Submitted to: Avian Diseases
Publication Type: Peer Reviewed Journal
Publication Acceptance Date: 6/22/2000
Publication Date: N/A
Citation: N/A Interpretive Summary: Subgroup J avian leukosis (ALV-J) is an emerging economically important virus infection that can cause cancer-like disease and other production problems in meat-type chickens. Poultry companies that produce primary breeding stock are trying to remove this virus from their chickens because it is commonly transmitted through the egg to progeny. The main technique is to test hens and remove all those that are positive for virus. However, there is no agreement on what tests are best and when the tests should be performed. We showed that tests for infectious virus in blood gave good results when applied after about 12 weeks of age. Also, a combination of tests conducted at 18-22 weeks of age detected most hens that transmitted virus to their chicks; the patterns of infection were carefully described and classified into major groups. This information is essential to and should assist breeding companies in designing rational programs to eradicate this economically important virus infection.

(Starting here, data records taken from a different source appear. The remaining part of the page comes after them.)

Lemma token_text_inj raw raw' : token_raw raw → token_raw raw' → token_text raw = token_text raw' → raw = raw'.
Proof.
  intros Hraw Hraw' Heq%str_app_inj_l.
  destruct (token_quintets_spec raw Hraw) as (Hq & _ & Hb & _).
  destruct (token_quintets_spec raw' Hraw') as (Hq' & _ & Hb' & _).
  assert (token_quintets raw = token_quintets raw') as Ht.
  { rewrite <- (values_lower _ Hb), <- (values_lower _ Hb'). unfold token_body in Heq. by rewrite Heq. }
  assert (raw ++ [0; 0; 0] = raw' ++ [0; 0; 0]) as Happ%app_inv_tail; [|done].
  destruct Hraw as [Hn Hr], Hraw' as [Hn' Hr'].
  apply (quintets_inj 7); rewrite ?length_app, ?Hn, ?Hn'; try done.
  1,2: apply Forall_app; split; [done|]; repeat constructor; done.
  by rewrite Hq, Hq', Ht.
Qed.

(** The last character is one of two: the four that the table is searched by
    have 65536 values. *)
Lemma token_last_char raw : token_raw raw →
  ∃ front c, token_text raw = front +:+ String c "" ∧ (c = "a" ∨ c = "q")%char.
Proof.
  intros Hraw. destruct (token_quintets_spec raw Hraw) as (_ & _ & _ & l & q & Hl & Hq).
  exists (_API_TOKEN_PREFIX +:+ lower (of_quintets l)). unfold token_text, token_body. rewrite Hl.
  assert (lower (of_quintets (l ++ [q])) = lower (of_quintets l) +:+ lower (of_quintets [q])) as ->.
  { clear. induction l as [|x l IH]; [done|]. cbn -[b32_char]. rewrite str_app_cons. f_equal. exact IH. }
  rewrite <- !str_app_assoc. destruct Hq as [-> | ->]; [exists "a"%char|exists "q"%char]; auto.
Qed.

Lemma token_ascii raw : token_raw raw → is_ascii (token_text raw) = true.
Proof.
  intros Hraw. destruct (token_quintets_spec raw Hraw) as (_ & _ & Hb & _).
  unfold is_ascii, token_text. rewrite all_chars_app. apply andb_true_iff. split; [reflexivity|].
  unfold token_body. clear Hraw. induction Hb as [|n l Hn Hb IH]; [done|]. rewrite lower_quintets. cbn [all_chars].
  rewrite IH, andb_true_r. by apply N.ltb_lt, body_char_spec.
Qed.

Technical Abstract: Profiles of infection with avian leukosis virus subgroup J (ALV-J) and factors that predict virus transmission to progeny were studied. Virus was detected in 7% of chicks at hatch but spread rapidly. Over 40% of chicks developed persistent infections; others experienced transient infections. Five types of infection profiles were recognized. Of 80 hens that produced embryos, 21 produced at least one infected embryo and were identified as transmitters. All but one transmitter hen would have been detected by a combination of viremia, cloacal swab and albumen tests conducted between 18-26 weeks. However, virus was transmitted to embryos from hens that were not persistently viremic, or that rarely shed viral group specific antigen into the albumen of their eggs. Intermittent patterns of both antigen shedding and virus transmission to embryos were observed in some hens. These results validate current screening procedures to identify potential transmitter hens and provide some suggestions for improvement, but also show that identification of all transmitter hens by such procedures is unlikely.